Should You Have an Automatic External Defibrillator in Your Home?
A recent study has been published and discussed in the newspapers suggesting that people with heart disease do not receive substantial benefit by having an automatic external defibrillator (AED) in their home. What does this mean for those who have them, have considered getting them, must consider replacement of batteries, etc? What does this mean to the rest of us?
Automatic external defibrillators cost a considerable amount of money. The only use for an AED is to resuscitate someone from sudden death as many survivors could potentially lead productive lives. A patient that I saw yesterday is an example. Although he has known cardiomyopathy, diagnosed before age 30, he is currently in his 40’s and active with an internal defibrillator in place. This defibrillator was placed two years ago, after he had a cardiac arrest, and was resuscitated at his workplace. His workplace has 1,000 employees pass through it per day, and many visitors. Thus, the chances that a sudden death will happen and a person will benefit are increased when compared to a home with less than 10 people in it, even if one or two have known heart conditions. The benefit of having AEDs available in places where large amounts of people may pass through or congregate is incontestable. This is the reason that they are mandated for airplanes, airports and many public buildings, including stadiums.

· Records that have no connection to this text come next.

(** * ECHONET Lite frame codec ([EchonetData]) -- shallow embedding and properties

    The embedded program is the class [EchonetData] together with the
    interface [EchonetProperty].  JavaScript [number]s that hold protocol
    fields are integers and are modelled in [Z]; [bigint] is [Z]; a Node
    [Buffer] is a list of bytes; strings are lists of characters.  Calls that
    can throw return a [Result]. *)

From Stdlib Require Import String ZArith List Bool Lia Ascii QArith.
From Stdlib Require Import Strings.Byte.
Import ListNotations.

#[local] Open Scope Z_scope.

(** ** Exceptions and the result monad *)

Inductive Error : Type :=
| TypeError_EdtMustBePositiveInteger   (* create, number branch *)
| RangeError_EdtMustBePositive         (* create, bigint branch *)
| Error_InvalidHeader                  (* parse *)
| Error_FrameTooShort                  (* parse *)
| Error_EpcOrPdcMissing                (* parse *)
| Error_EdtIncomplete                  (* parse *)
| Error_PropertyNotFound               (* getEdt, getEdtAsBigInt *)
| Error_CannotConvertToNumber          (* getEdt *)
| ERR_OUT_OF_RANGE                     (* Buffer read / write outside its range *)
| SyntaxError_BigInt                   (* BigInt(string) on a malformed literal *)
| RangeError_BigIntNotInteger.         (* BigInt(number) on a non-integer *)

Definition Result (A : Type) : Type := (Error + A)%type.

Definition ret {A : Type} (a : A) : Result A := inr a.
Definition throw {A : Type} (e : Error) : Result A := inl e.
Definition bind {A B : Type} (m : Result A) (k : A -> Result B) : Result B :=
  match m with
  | inl e => inl e
  | inr a => k a
  end.

Notation "x <- m ;; k" := (bind m (fun x => k))
  (at level 61, m at next level, right associativity).

(** [Array.prototype.map] with a callback that may throw: the first exception
    (in index order) aborts the whole map. *)
Fixpoint mapM {A B : Type} (f : A -> Result B) (l : list A) : Result (list B) :=
  match l with
  | [] => ret []
  | a :: l' => b <- f a ;; bs <- mapM f l' ;; ret (b :: bs)
  end.

(** ** The JavaScript runtime pieces the class relies on *)

Module Js.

The question that the study referred to asked if providing a device to every family with a patient at risk would provide a benefit. The answer was no. This is not a surprise. The use of an AED requires the presence of another person to use it at the time of a cardiac arrest. I have had family members with heart disease at risk of sudden death. They did not stay home 24 hours per day, and when they were home, they did not always have someone there with them. The device would not have been used when others were asleep. And thus, despite “high risk”, the actual possible benefit would be limited to a scarce few hours per day around mealtime. Actually, the risk of death in the study was 2% per year, and only about half of that was from sudden death. So, at the very outset, only one patient in a hundred could have benefited even had someone been there to use the device 24 hours per day.
Would such a device reassure patients that they are protected and therefore give psychological benefit? I am not sure. Would such a device be a constant reminder of impending doom, and therefore have a negative effect? I can’t answer that either. These, however, are questions that must be considered when buying, or replacing the expensive batteries for such devices.
Most doctors’ offices do not have an AED despite the fact that they see sick patients. I have had a defibrillator in the office for years as a “just in case” for myself and for my colleagues in the building, although we keep ready, it has not seen use except as a monitor.
If you have such a device and have decided to divest yourself of it for whatever reason, please do not donate it to the landfill or garbage dump. The batteries in it do not belong there. And it is a valuable piece of equipment that if put into the right hands can save a life. Please consider asking your local heart or medical association, town, hospital, church or schools if there is some way of making a contribution of this equipment and if they can place it somewhere useful. You might even get a tax deduction.
For the rest of us, sudden death does occur. It is often unexpected. If it were to happen to me, or anyone in my family, I would hope that there was an AED nearby, and a Good Samaritan to help out.